WORK TO COMPLETE: Find the line with "st_evolves : evolves root w0 w;" and the line with "Proof. unfold overwrite." in the entries below; output exactly those two lines, every line between them, and no others.

++++ DATA FOR THIS EXERCISE ++++

(** ** Directories *)

Lemma wp_mkdir_and_open root name dfd D Q w : os_ok w -> fd_is w dfd D -> is_dir (os_fs w) D -> clean name ->
  (forall w' e, evolves root w w' -> os_fds w' = os_fds w -> subclass_os_error e = true -> Q (Raise e) w') ->
  (forall w' fd i, evolves root w w' -> os_fds w' = <[fd := (i, 0)]> (os_fds w) -> os_fds w !! fd = None ->
     child (os_fs w') D name i -> is_dir (os_fs w') i -> Q (Ok fd) w') ->
  wp (_mkdir_and_open dfd name) Q w.
Proof.
  intros Hok Hfd Hdir Hc Hbad Hgood.
  assert (forall w1, os_ok w1 -> evolves root w w1 -> os_fds w1 = os_fds w -> is_dir (os_fs w1) D ->
    wp (os_open_nofollow true name dfd) Q w1) as Hopen.
  { intros w1 Hok1 He Hfds Hdir1. apply (wp_open true name dfd D); [done|by unfold fd_is; rewrite Hfds|done|done| |].
    - intros w2 e Hi Hr. apply Hbad; [eapply evolves_trans; [exact He|by apply idle_evolves]| |done]. destruct Hi as (_ & _ & ->). done.
    - intros w2 i Hch Hd Hok2 Hfs2 Hfds2. apply (Hgood w2 (os_next_fd w1) i).
      + eapply evolves_trans; [exact He|]. by apply same_evolves.
      + by rewrite Hfds2, Hfds.
      + rewrite <-Hfds. by apply (ok_fds _ Hok1).
      + by rewrite Hfs2.
      + rewrite Hfs2. by apply Hd. }
  apply wp_bind, wp_attempt. apply (wp_mkdir name dfd D); [done..| |].
  - intros w1 e Hi He. pose proof Hi as (Hok1 & Hfs1 & Hfds1).
    destruct e; try done; try (apply wp_raise; apply Hbad; [by apply idle_evolves|done|done]).
    apply Hopen; [done|by apply idle_evolves|done|by rewrite Hfs1].
  - intros w1 Hno Hok1 Hfs1 Hfds1. apply Hopen; [done| |done|].
    + split; [done|]. rewrite Hfs1. split; [apply link_new_view|apply link_new_keeps]; try done; apply ok_wf; done.
    + rewrite Hfs1. apply (link_new_keeps (os_fs w)); try done. by apply ok_wf.
Qed.

(** ** The staging file *)

Section Staging.
Context (root : nat) (w0 : Os) (D own fd : nat) (tmp : string) (fds : gmap nat (nat * nat)) (Htmp : hidden tmp = true).

(** The staging file [own] is linked once, as [tmp] in [D], and holds [data]. *)
Record staged (w : Os) (data : bytes) : Prop := {
  st_evolves : evolves root w0 w;
  st_child : child (os_fs w) D tmp own;
  st_links : forall d m, child (os_fs w) d m own -> d = D /\ m = tmp;
  st_data : fs_nodes (os_fs w) !! own = Some (NFile data) }.

Lemma staged_idle w w' data : staged w data -> idle w w' -> staged w' data.
Proof.
  intros [He Hc Hl Hd] Hi. pose proof Hi as (Hok & Hfs & _). split; rewrite ?Hfs; [|done..].
  eapply evolves_trans; [exact He|by apply idle_evolves].
Qed.

Lemma staged_write w w' old new : staged w old -> os_ok w' -> os_fs w' = set_node own (NFile new) (os_fs w) -> staged w' new.
Proof.
  intros [He Hc Hl Hd] Hok Hfs. pose proof He as (Hokw & _).
  assert (forall d m i, child (os_fs w') d m i <-> child (os_fs w) d m i) as Hch by (intros d m i; rewrite Hfs; by eapply set_file_child).
  split.
  - eapply evolves_trans; [exact He|]. split; [done|]. rewrite Hfs. split.
    + eapply set_file_view; [exact Hd|]. by intros d m [_ ->]%Hl.
    + split; [intros d Hdd; by eapply set_file_dir|]. intros d m i Hci _. by eapply set_file_child.
  - by apply Hch.
  - intros d m Hm%Hch. by apply Hl.
  - rewrite Hfs. unfold set_node. simpl. by rewrite lookup_insert_eq.
Qed.

Lemma overwrite_end (old data : bytes) : overwrite old (length old) data = old ++ data.
Proof. unfold overwrite. by rewrite firstn_all, Nat.sub_diag, drop_ge, app_nil_r by lia. Qed.

Lemma wp_write_all fuel rest w data Q : staged w data -> os_fds w = <[fd := (own, length data)]> fds -> length rest <= fuel ->
  (forall w' e data', staged w' data' -> os_fds w' = <[fd := (own, length data')]> fds -> subclass_os_error e = true -> Q (Raise e) w') ->
  (forall w', staged w' (data ++ rest) -> os_fds w' = <[fd := (own, length (data ++ rest))]> fds -> Q (Ok tt) w') ->
  wp (write_all fuel fd rest) Q w.
Proof.
  revert rest w data. induction fuel as [|fuel IH]; intros rest w data Hst Hfd Hlen Hbad Hgood.
  { destruct rest; simpl in *; [|lia]. apply wp_ret. apply Hgood; by rewrite app_nil_r. }
  destruct rest as [|x rest]; [apply wp_ret, Hgood; by rewrite app_nil_r|].
  cbn [write_all]. apply wp_bind. apply (wp_write fd (x :: rest) own (length data) data).
  - apply (st_evolves _ _ Hst).
  - rewrite Hfd. by rewrite lookup_insert_eq.
  - apply (st_data _ _ Hst).
  - intros w' e Hi He. apply (Hbad w' e data); [by eapply staged_idle| |done]. by destruct Hi as (_ & _ & ->).
  - intros w' out rest' Hsplit Hok' Hfs' Hfd'. rewrite overwrite_end in Hfs'.
    assert (staged w' (data ++ out)) as Hst' by (by eapply staged_write).
    assert (os_fds w' = <[fd := (own, length (data ++ out))]> fds) as Hfd1.
    { rewrite Hfd', Hfd, insert_insert_eq, length_app. done. }
    case_bool_decide as Hz; [by apply wp_raise, (Hbad w' _ (data ++ out))|].
    rewrite Hsplit, drop_app_length. apply (IH rest' w' (data ++ out)); [done|done| |done|].
    + apply (f_equal length) in Hsplit. rewrite length_app in Hsplit. simpl in Hsplit, Hlen. lia.
    + rewrite <-app_assoc, <-Hsplit. exact Hgood.
Qed.
End Staging.

(** A whole file appears at one place, or nothing does. *)
Definition stores (root : nat) (a b f : string) (data : bytes) (fs fs' : Fs) : Prop :=
  forall a' b' f', hidden f' = false -> file_at fs' root a' b' f' = if decide ((a', b', f') = (a, b, f)) then Some data else file_at fs root a' b' f'.

Lemma staged_new root w w' D tmp fd : os_ok w -> is_dir (os_fs w) D -> hidden tmp = true -> (forall i, ~ child (os_fs w) D tmp i) -> os_ok w' ->
  os_fs w' = link_new D tmp (NFile []) (os_fs w) -> os_fds w' = <[fd := (fs_next (os_fs w), 0)]> (os_fds w) ->
  staged root w D (fs_next (os_fs w)) tmp w' [].
Proof.
  intros Hok Hdir Ht Hno Hok' Hfs Hfd. pose proof (ok_wf _ Hok) as Hwf. split.
  - split; [done|]. rewrite Hfs. split; [by apply link_new_view|by apply link_new_keeps].
  - rewrite Hfs. apply link_new_child; try done. by right.
  - intros d m. rewrite Hfs, link_new_child by done. intros [Hc%(wf_linked _ Hwf)|(-> & -> & _)]; [lia|done].
  - rewrite Hfs, link_new_nodes by done. by rewrite decide_True.
Qed.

++++

SOLUTION FOR THIS TASK:
  st_evolves : evolves root w0 w;
  st_child : child (os_fs w) D tmp own;
  st_links : forall d m, child (os_fs w) d m own -> d = D /\ m = tmp;
  st_data : fs_nodes (os_fs w) !! own = Some (NFile data) }.

Lemma staged_idle w w' data : staged w data -> idle w w' -> staged w' data.
Proof.
  intros [He Hc Hl Hd] Hi. pose proof Hi as (Hok & Hfs & _). split; rewrite ?Hfs; [|done..].
  eapply evolves_trans; [exact He|by apply idle_evolves].
Qed.

Lemma staged_write w w' old new : staged w old -> os_ok w' -> os_fs w' = set_node own (NFile new) (os_fs w) -> staged w' new.
Proof.
  intros [He Hc Hl Hd] Hok Hfs. pose proof He as (Hokw & _).
  assert (forall d m i, child (os_fs w') d m i <-> child (os_fs w) d m i) as Hch by (intros d m i; rewrite Hfs; by eapply set_file_child).
  split.
  - eapply evolves_trans; [exact He|]. split; [done|]. rewrite Hfs. split.
    + eapply set_file_view; [exact Hd|]. by intros d m [_ ->]%Hl.
    + split; [intros d Hdd; by eapply set_file_dir|]. intros d m i Hci _. by eapply set_file_child.
  - by apply Hch.
  - intros d m Hm%Hch. by apply Hl.
  - rewrite Hfs. unfold set_node. simpl. by rewrite lookup_insert_eq.
Qed.

Lemma overwrite_end (old data : bytes) : overwrite old (length old) data = old ++ data.
Proof. unfold overwrite. by rewrite firstn_all, Nat.sub_diag, drop_ge, app_nil_r by lia. Qed.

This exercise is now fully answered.